Task prompt. Extract exactly those lines that lie between the start of the material and the line with "assert (Ec : cache_of", including both boundary lines and no others.

Segment Start: Records for the exercise

Lemma rebound_sound c s g y q' B B' : sound clock (settled c) B -> 0 <= IDX y < (cache_in c).(nr_valid_tpages) ->
  is_Some ((cache_in c).(ht) (IDX y)).(mem) -> 0 <= y < (cache_in c).(nr_valid_tentries) -> table (cache_in c) y <> UINT_MAX ->
  sp_of s = sp_of (shard_in c) -> nand_ready clock s.(sd) B' -> sound clock (settled (rebound c s g y q')) B'.
Proof.
  intros S Hi Hm Hy Ht Es R. set (c' := rebound c s g y q').
  destruct (enqueued_same (cache_in c) c.(shadow)) as (Eh & E1 & E2 & E3).
  set (h' := set_mapping ((cache_in c).(ht) (IDX y)) (OFFSET y) q').
  assert (Ec : cache_of (settled c') = put (cache_of (settled c)) (IDX y) h').
  { change (cache_of (settled c')) with (enqueued (put (cache_in c) (IDX y) h') (shadow c)). by rewrite enqueued_put. }
  assert (Hh : forall j, (cache_of (settled c')).(ht) j = if j =? IDX y then h' else (cache_in c).(ht) j).
  { intros j. rewrite Ec. cbn. by rewrite upd_case, Eh. }
  apply (sound_step (settled c) _ B); try done; try (by rewrite Ec).
  - intros j. rewrite Hh. change (cache_of (settled c)) with (enqueued (cache_in c) (shadow c)). rewrite Eh. by destruct (Z.eqb_spec j (IDX y)) as [->|].
  - intros j. rewrite Hh. change (cache_of (settled c)) with (enqueued (cache_in c) (shadow c)). rewrite Eh.
    destruct (Z.eqb_spec j (IDX y)) as [->|]; [|done]. cbn. by rewrite fmap_is_Some.
  - intros z Hz. rewrite (proj1 (settled_table c' z)), (proj1 (settled_table c z)). unfold c'.
    rewrite (proj1 (rebound_table c s g y q' z Hm)). by destruct (Z.eqb_spec z y) as [->|].
  - destruct (so_cache _ _ _ S) as (F & V & I). exists F, V. rewrite Ec. change (cache_of (settled c)) with (enqueued (cache_in c) (shadow c)) in *.
    apply inv_put; [done|by rewrite E1|]. destruct (ci_section _ _ _ _ (IDX y) I) as [C1 C2 C3 C4 C5 C6 C7]; [by rewrite E1|].
    rewrite Eh in *. split; try done.
    + intros X. cbn. by apply fmap_is_Some, C3.
    + cbn. rewrite fmap_is_Some. exact C4.
Qed.

Lemma gc_at_shard s g b x : gc_at s g b x -> geom (sp_of s) /\ 0 <= x /\ 0 <= b < (sp_of s).(blks_per_pl).
Proof. intros C. destruct (gc_at_inv _ _ _ _ C) as (I & Hx & Hb & _). split; [apply sh_geom, I|]. split; [done|apply Hb]. Qed.

(** The out-of-band area names the entry of a pair. *)
Lemma table_owner k D z : represents CityHash64 k D -> 0 <= z < (cache_of k).(nr_valid_tentries) -> table (cache_of k) z <> UINT_MAX ->
  __lpa_from_oob ((shard_of k).(oob) (table (cache_of k) z / 8) (table (cache_of k) z mod 8)) = z.
Proof. intros R Hz Hm. destruct (rp_slots _ _ _ R z Hz Hm) as (key & n & m & Sl & _). apply Sl. Qed.

(** [clean_pair] from the lock to the copy. *)
Lemma copy_pair_ok v b x B c c2 y key n :
  fetched c c2 y B -> gc_at (shard_in c) c.(gcd) b x -> heap_ok c.(dev).(hp) -> 0 <= y < (cache_in c).(nr_valid_tentries) -> (cache_in c).(nr_valid_tentries) < 2 ^ 31 ->
  0 <= IDX y < (cache_in c).(nr_valid_tpages) -> slot_holds c.(dev) y key n -> b <> v -> 0 <= v < (sp_of (shard_in c)).(blks_per_pl) ->
  0 < b \/ 0 < x -> let q := table (cache_in c) y in let len := pair_grains key n in
  on_line (sp_of (shard_in c)) v q -> len <= 100000 ->
  let x0 := copy_start (sp_of (shard_in c)) x len in (x0 + len) / 8 + 1 < (sp_of (shard_in c)).(pgs_per_line) ->
  0 <= B -> B + NAND_MAX * (len + 1) < 2 ^ 62 ->
  let q' := index_of (shard_in c) b (x0 / 8) * 8 + x0 mod 8 in
  exists s g, __copy_valid_pair clock c2 y len (IDX y) (OFFSET y) v = Ok (rebound c2 s g y q') /\
    gc_at s g b (x0 + len) /\ g.(gc_map) = c.(gcd).(gc_map) /\ copied (shard_in c2) s b x0 len y /\
    moves (shard_in c) s GC_IO b x /\ nand_ready clock s.(sd) (B + NAND_MAX * (len + 1)).
Proof.
  intros F C Ho Hy Hnr Hi Sl Nbv Hv Hz q len Hq Hmax x0 Hx0 HB0 HB q'. change (2 ^ 31) with 2147483648 in *.
  destruct (gc_at_shard _ _ _ _ C) as (G & Hx & Hb). pose proof (ft_flash _ _ _ _ F) as Fl. pose proof Fl as (_ & Es & _).
  destruct (sl_len _ _ _ _ Sl) as [Hn Hn31]. assert (Hl : 0 < len).
  { pose proof (slot_room key n Hn) as X. fold len in X. unfold header_size in X. lia. }
  pose proof (so_dev _ _ _ (ft_sound _ _ _ _ F)) as R2. change (shard_of (settled c2)) with (shard_in c2) in R2.
  assert (C2 : gc_at (shard_in c2) (gcd c2) b x).
  { rewrite (ft_gcd _ _ _ _ F). by apply (gc_at_timing (shard_in c)); [|apply (nr_tree _ _ _ R2)|]. }
  destruct (copy_grains_ok clock (shard_in c2) (gcd c2) b x y len (B + NAND_MAX) C2) as (s & g & E & C3 & Gm & Cp & M & R3 & _);
    rewrite ?Es; try done; try (unfold UINT_MAX, NAND_MAX in *; lia).
  rewrite Es in *. fold x0 in E, C3, Cp. destruct (ft_nr _ _ _ _ F) as [Nr Np].
  assert (Hhit : cache_hit ((cache_in c2).(ht) (IDX y)) = true) by apply F.
  pose proof (fetched_table _ _ _ _ y F) as [Tq _]. fold q in Tq. unfold table in Tq.
  unfold cache_hit in Hhit. destruct ((cache_in c2).(ht) (IDX y)).(mem) as [m|] eqn:Em.
  2:{ exfalso. pose proof (sl_mapped _ _ _ _ Sl) as X. change (q <> UINT_MAX) in X. congruence. }
  assert (I3 : shard_inv s) by apply (gc_at_inv _ _ _ _ C3). assert (Es3 : sp_of s = sp_of (shard_in c)).
  { rewrite (mv_sp _ _ _ _ _ M). done. }
  exists s, g. split; [|split; [done|split; [by rewrite Gm, (ft_gcd _ _ _ _ F)|split; [done|split]]]].
  - unfold __copy_valid_pair. rewrite E. cbn [mbind result_mbind result_bind].
    change (cache_in (set_gcd (put_shard c2 s) g)) with (cache_in c2). rewrite section_ok by (by rewrite Np).
    cbn [mbind result_mbind result_bind]. unfold mapping_at. rewrite Em, Hhit. cbn [mbind result_mbind result_bind].
    rewrite Tq. rewrite (grain2lineid_ok s v q I3) by (by rewrite Es3). cbn [mbind result_mbind result_bind]. rewrite Z.eqb_refl.
    cbn [mbind result_mbind result_bind]. done.
  - eapply moves_trans; [|apply (moves_flash _ _ _ _ _ Fl)|exact M]. done.
  - by replace (B + NAND_MAX * (len + 1)) with (B + NAND_MAX + NAND_MAX * len) by lia.
Qed.

Lemma rebound_hits c s g y q' i : cache_hit ((cache_in c).(ht) i) = true -> cache_hit ((cache_in (rebound c s g y q')).(ht) i) = true.
Proof. unfold cache_hit. cbn. rewrite upd_case. by destruct (Z.eqb_spec i (IDX y)) as [->|]. Qed.

(** The entry has moved, the lock is given back. *)
Lemma rebound_collecting D v b x B B' c c2 y key n s g x' q' b' p' g' :
  collecting D v b x B c -> fetched c c2 y B -> 0 <= y < (cache_in c).(nr_valid_tentries) -> slot_holds c.(dev) y key n ->
  gc_at s g b x' -> g.(gc_map) = false -> x <= x' -> moves (shard_in c) s GC_IO b x -> nand_ready clock s.(sd) B' ->
  placed s q' (pair_grains key n) b' p' g' -> __lpa_from_oob (s.(oob) (q' / 8) (q' mod 8)) = y -> q' <> UINT_MAX ->
  let c3 := rebound c2 s g y q' in
  exists u, unlock_section (cache_in c3) (IDX y) = Ok u /\ collecting D v b x' B' (put_cache c3 u) /\
    forall z, table u z = (if z =? y then q' else table (cache_in c) z) /\ pair_at u z = pair_at (cache_in c) z.
Proof.
  intros [R S Q C Gm (Nbv & Hv & Hz) (N & Hlim & Hsh) U] F Hy Sl C' Gm' Hx' M Rd P' O' N' c3.
  pose proof (settled_range c y B S Hy) as Hi. destruct (ft_nr _ _ _ _ F) as [Nr Np]. pose proof (mv_sp _ _ _ _ _ M) as Es.
  pose proof (sl_mapped _ _ _ _ Sl) as Hm. change (table (cache_of (dev c)) y) with (table (cache_in c) y) in Hm.
  pose proof (proj1 (fetched_table _ _ _ _ y F)) as Tq.
  assert (Hmm : is_Some ((cache_in c2).(ht) (IDX y)).(mem)).
  { unfold table in Tq, Hm. destruct ((cache_in c2).(ht) (IDX y)).(mem); [by eexists|congruence]. }
  assert (T3 : forall z, table (cache_in c3) z = (if z =? y then q' else table (cache_in c) z) /\ pair_at (cache_in c3) z = pair_at (cache_in c) z).
  { intros z. destruct (rebound_table c2 s g y q' z Hmm) as [A1 A2], (fetched_table _ _ _ _ z F) as [A3 A4]. unfold c3. by rewrite A1, A2, A3, A4. }
  assert (Bz : busy c3.(dev) (IDX y)).
  { intros j Hj. cbn. rewrite upd_case. pose proof (ft_busy _ _ _ _ F j Hj) as X. by destruct (Z.eqb_spec j (IDX y)) as [->|]. }
  destruct (gc_unlock_ok c3 (IDX y)) as [Eu Qu]; [cbn; by rewrite Np|done|]. rewrite Eu. eexists. split; [done|].
  set (u := put (cache_in c3) (IDX y) _). set (c4 := put_cache c3 u).
  assert (Tu : forall z, table u z = table (cache_in c3) z /\ pair_at u z = pair_at (cache_in c3) z).
  { intros z. unfold table, pair_at, u. cbn [put set_ht ht]. rewrite upd_case. by destruct (Z.eqb_spec (IDX z) (IDX y)) as [->|]. }
  split; [|intros z; by rewrite (proj1 (Tu z)), (proj2 (Tu z))].
  assert (Dv : c3.(dev).(hp) = c.(dev).(hp) /\ c3.(dev).(max_try) = c.(dev).(max_try)) by (cbn; by rewrite (ft_kv _ _ _ _ F)).
  assert (R3 : represents CityHash64 c3.(dev) D).
  { apply (relocated_represents CityHash64 c.(dev)); [|done]. apply (relocated_move _ _ y key n q' b' p' g'); try done; try apply Dv.
    intros q len b0 p g0 P. by apply (placed_moves _ _ c.(gcd) b x). }
  assert (S3 : sound clock (settled c3) B').
  { apply (rebound_sound c2 s g y q' (B + NAND_MAX)); [apply F|by rewrite Np|exact Hmm|by rewrite Nr|by rewrite Tq| |exact Rd].
    rewrite Es. symmetry. apply (ft_flash _ _ _ _ F). }
  split.
  - apply (relocated_represents CityHash64 c3.(dev)); [apply relocated_lock|exact R3].
  - apply (settled_lock c3); [exact S3|]. cbn. by rewrite Np.
  - exact Qu.
  - exact C'.
  - exact Gm'.
  - split; [done|]. change (shard_in c4) with s. rewrite Es. split; [done|]. destruct Hz; [by left|right; lia].
  - destruct (ft_shadow _ _ _ _ F) as [Sh1 Sh2]. change (shadow c4) with (shadow c2). change (nr_valid_tpages (cache_in c4)) with (nr_valid_tpages (cache_in c2)).
    rewrite Np. split; [done|]. split; [done|]. intros j Hj. destruct (Sh2 j Hj) as [A A']. rewrite Np in A. split; [done|].
    apply (rebound_hits c2 s g y q') in A'. cbn. rewrite upd_case. by destruct (Z.eqb_spec j (IDX y)) as [->|].
  - change (shard_in c4) with s. rewrite Es. destruct (mv_rest _ _ _ _ _ M) as (_ & -> & _). done.
Qed.
Lemma free_pages_apart n i s p base s' : free_pages_loop n i s p base = Ok s' -> apart s s' p (base + i) (base + i + Z.of_nat n).
Proof.
  revert i s. induction n as [|n IH]; intros i s H.
  { injection H as <-. by split. }
  cbn [free_pages_loop] in H. apply result_bind_ok in H as (d & Ed & H). apply result_bind_ok in H as (s2 & E2 & H).
  apply IH in H. apply (apart_trans _ s2 _ _ _ (base + (i + 1))); [lia| |by replace (base + i + Z.of_nat (S n)) with (base + (i + 1) + Z.of_nat n) by lia].
  apply (apart_trans _ (set_sd s d) _ _ _ (base + i)); [lia| |].
  - apply (apart_device _ _ _ _ _ Ed). intros b b' j Eb. apply result_bind_ok in Eb as (a & Ea & [= <-]).
    unfold modify in Ea. ok_steps. cbn. rewrite upd_case. by case_cmp; subst.
  - unfold clear_oob in E2. ok_steps. split; try done.
    intros y k Hk Hy. cbn [set_oob set_bitmap set_sd grain_bitmap oob]. unfold memset. rewrite GPP_val, upd_case. repeat case_cmp; cbn; done || lia.
Qed.

Lemma mark_block_free_apart s p s' : 0 <= (sp_of s).(pgs_per_blk) -> mark_block_free s p = Ok s' -> exists base, ppa2pgidx (sp_of s) (with_pg p 0) = Ok base /\
  apart s s' p base (base + (sp_of s).(pgs_per_blk)).
Proof.
  intros H0. unfold mark_block_free. intros H. apply result_bind_ok in H as (base & Eb & H). exists base. split; [done|].
  apply result_bind_ok in H as (s1 & E1 & H). apply result_bind_ok in H as (d & Ed & [= <-]).
  apply free_pages_apart in E1. rewrite Z.add_0_r, Z2Nat.id in E1 by done. apply (apart_trans _ s1 _ _ _ (base + (sp_of s).(pgs_per_blk))); [lia|done|].
  apply (apart_device _ _ _ _ _ Ed). intros b b' j Eb'. by ok_steps.
Qed.
Lemma max_sentence_similarity_footprint (keyword : string)
    (sentences : list string) (acc : Q) :
  preserves (footprint (fun t => In t sentences \/ t = keyword))
            (max_sentence_similarity env keyword sentences acc).
Proof.
  revert acc. induction sentences as [|s ss IH]; intros acc.
  - fp_ret (fun t => In t (@nil string) \/ t = keyword).
  - set (P := fun t => In t (s :: ss) \/ t = keyword).
    cbn [max_sentence_similarity]. fp_bind P.
    + eapply preserves_weaken; [| apply calculate_similarity_footprint].
      intros w w'. apply footprint_weaken. intros t [-> | ->];
        [left; now left | now right].
    + intros sim. eapply preserves_weaken; [| apply IH].
      intros w w'. apply footprint_weaken. intros t [H | H];
        [left; now right | now right].
Qed.

Lemma scan_keywords_footprint (text : string) (sentences : list string)
    (category : string) (keywords : list string) (best : Best) :
  preserves (footprint (fun t => In t sentences \/ In t keywords))
            (scan_keywords env text sentences category keywords best).
Proof.
  revert best. induction keywords as [|k ks IH]; intros best.
  - fp_ret (fun t => In t sentences \/ In t (@nil string)).
  - set (P := fun t => In t sentences \/ In t (k :: ks)).
    cbn [scan_keywords]. fp_bind P.
    + eapply preserves_weaken; [| apply max_sentence_similarity_footprint].
      intros w w'. apply footprint_weaken. intros t [H | ->];
        [now left | right; now left].
    + intros sim.
      destruct (calculate_match_score (nlp env) text k sim) as [score boosts].
      destruct best as [[bc bs] bb].
      eapply preserves_weaken; [| apply IH].
      intros w w'. apply footprint_weaken. intros t [H | H];
        [now left | right; now right].
Qed.

Lemma scan_categories_footprint (text : string) (sentences : list string)
    (items : list (string * list string)) (best : Best) :
  preserves (footprint (fun t => In t sentences \/ In t (all_keywords items)))
            (scan_categories env text sentences items best).
Proof.
  revert best. induction items as [|[c ks] items IH]; intros best.
  - fp_ret (fun t => In t sentences \/ In t (all_keywords [])).
  - set (P := fun t => In t sentences \/ In t (all_keywords ((c, ks) :: items))).
    cbn [scan_categories]. fp_bind P.
    + eapply preserves_weaken; [| apply scan_keywords_footprint].
      intros w w'. apply footprint_weaken. intros t [H | H]; [now left |].
      right. unfold all_keywords. simpl. apply in_or_app. now left.
    + intros best'. eapply preserves_weaken; [| apply IH].
      intros w w'. apply footprint_weaken. intros t [H | H]; [now left |].
      right. unfold all_keywords. simpl. apply in_or_app. now right.
Qed.

Lemma in_all_keywords (items : list (string * list string)) (t : string) :
  In t (all_keywords items)
  <-> exists category keywords, In (category, keywords) items /\ In t keywords.
Proof.
  unfold all_keywords. rewrite in_concat. split.
  - intros (ks & Hks & Ht). apply in_map_iff in Hks as ([c ks'] & <- & Hin).
    exists c, ks'. auto.
  - intros (c & ks & Hin & Ht). exists ks. split; [| exact Ht].
    apply in_map_iff. exists (c, ks). auto.
Qed.

Lemma find_best_category_footprint_rel (text : string)
    (items : list (string * list string)) (threshold : Q) :
  preserves (footprint (asked_texts text items))
            (find_best_category env text items threshold).
Proof.
  unfold find_best_category. cbv zeta.
  fp_bind (asked_texts text items).
  - eapply preserves_weaken; [| apply scan_categories_footprint].
    intros w w'. apply footprint_weaken. intros t [H | H]; [now left |].
    right. apply in_all_keywords, H.
  - intros [[bc bs] bb].
    destruct (Qle_bool threshold bs); fp_ret (asked_texts text items).
Qed.

(** X12: a categorisation touches nothing but the embedding cache and the
    provider: the tables and the request log stay as they are; every text
    sent to the provider is a sentence of the purpose or a keyword of the
    table, and had no usable cache entry; usable cache entries are never
    replaced; and the cache changes at sentences and keywords only. *)
Theorem find_best_category_footprint (text : string)
    (items : list (string * list string)) (threshold : Q) (w : World) :
  let w' := snd (find_best_category env text items threshold w) in
  same_tables w w'
  /\ (forall t, cached w t -> embedding_cache w' !! t = embedding_cache w !! t)
  /\ (forall t, embedding_cache w' !! t <> embedding_cache w !! t ->
        asked_texts text items t)
  /\ exists l,
       provider_calls w' = provider_calls w ++ l
       /\ Forall (fun t => asked_texts text items t /\ ~ cached w t) l.
Proof.
  destruct (find_best_category_footprint_rel text items threshold w)
    as (T & K & D & L).
  split; [exact T |]. split; [exact K |]. split; [| exact L].
  intros t Hne. destruct (D t) as [E | HP]; [contradiction | exact HP].
Qed.

(** *** The number of provider calls *)

Lemma calls_le_bind {A B} (n k : nat) (m : M A) (f : A -> M B) :
  preserves (calls_le n) m -> (forall a, preserves (calls_le k) (f a)) ->
  preserves (calls_le (n + k)) (bind m f).
Proof.
  intros Hm Hf w. unfold bind. specialize (Hm w).
  destruct (m w) as [[a|e] w1]; simpl in *.
  - specialize (Hf a w1). unfold calls_le in *. lia.
  - unfold calls_le in *. lia.
Qed.

Lemma calls_le_ret {A} (a : A) : preserves (calls_le 0) (ret a).
Proof. intros w. unfold calls_le. simpl. lia. Qed.

Lemma calls_le_weaken {A} (n k : nat) (m : M A) :
  n <= k -> preserves (calls_le n) m -> preserves (calls_le k) m.
Proof. intros Hnk Hm w. specialize (Hm w). unfold calls_le in *. lia. Qed.

Lemma get_embedding_calls (text : string) :
  preserves (calls_le 1) (get_embedding env text).
Proof.
  intros w. destruct (get_embedding_footprint text w) as (_ & _ & _ & l & Hl & Fl).
  unfold calls_le. rewrite Hl, length_app.
  enough (length l <= 1) by lia.
  revert Hl. unfold get_embedding.
  destruct (client env); cbv beta iota zeta delta [negb].
  2:{ simpl. intros H. apply (f_equal (@length _)) in H.
      rewrite length_app in H. lia. }
  unfold bind at 1. unfold get_cached_embedding. cbv beta iota.
  assert (Hreq :
            length (provider_calls
                      (snd (try_except
                              (embedding <- request_embedding env text ;;
                               save_embedding text embedding ;;;
                               ret embedding)
                              (fun e => raise e) w)))
            = S (length (provider_calls w))).
  { unfold try_except, bind, request_embedding, save_embedding, ret, raise.
    destruct (embeddings_create env _ text) as [emb|]; simpl;
      rewrite length_app; simpl; lia. }
  destruct (embedding_cache w !! text) as [e|].
  - destruct (list_truthy e).
    + simpl. intros H. apply (f_equal (@length _)) in H.
      rewrite length_app in H. lia.
    + intros H. apply (f_equal (@length _)) in H.
      rewrite Hreq, length_app in H. lia.
  - intros H. apply (f_equal (@length _)) in H.
    rewrite Hreq, length_app in H. lia.
Qed.

Lemma calculate_similarity_calls (text1 text2 : string) :
  preserves (calls_le 2) (calculate_similarity env text1 text2).
Proof.
  unfold calculate_similarity.
  apply (calls_le_bind 1 1); [apply get_embedding_calls |]. intros emb1.
  apply (calls_le_bind 1 0); [apply get_embedding_calls |]. intros emb2.
  apply calls_le_ret.
Qed.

Segment End: Records for the exercise

Answer for the task.
Lemma rebound_sound c s g y q' B B' : sound clock (settled c) B -> 0 <= IDX y < (cache_in c).(nr_valid_tpages) ->
  is_Some ((cache_in c).(ht) (IDX y)).(mem) -> 0 <= y < (cache_in c).(nr_valid_tentries) -> table (cache_in c) y <> UINT_MAX ->
  sp_of s = sp_of (shard_in c) -> nand_ready clock s.(sd) B' -> sound clock (settled (rebound c s g y q')) B'.
Proof.
  intros S Hi Hm Hy Ht Es R. set (c' := rebound c s g y q').
  destruct (enqueued_same (cache_in c) c.(shadow)) as (Eh & E1 & E2 & E3).
  set (h' := set_mapping ((cache_in c).(ht) (IDX y)) (OFFSET y) q').
  assert (Ec : cache_of (settled c') = put (cache_of (settled c)) (IDX y) h').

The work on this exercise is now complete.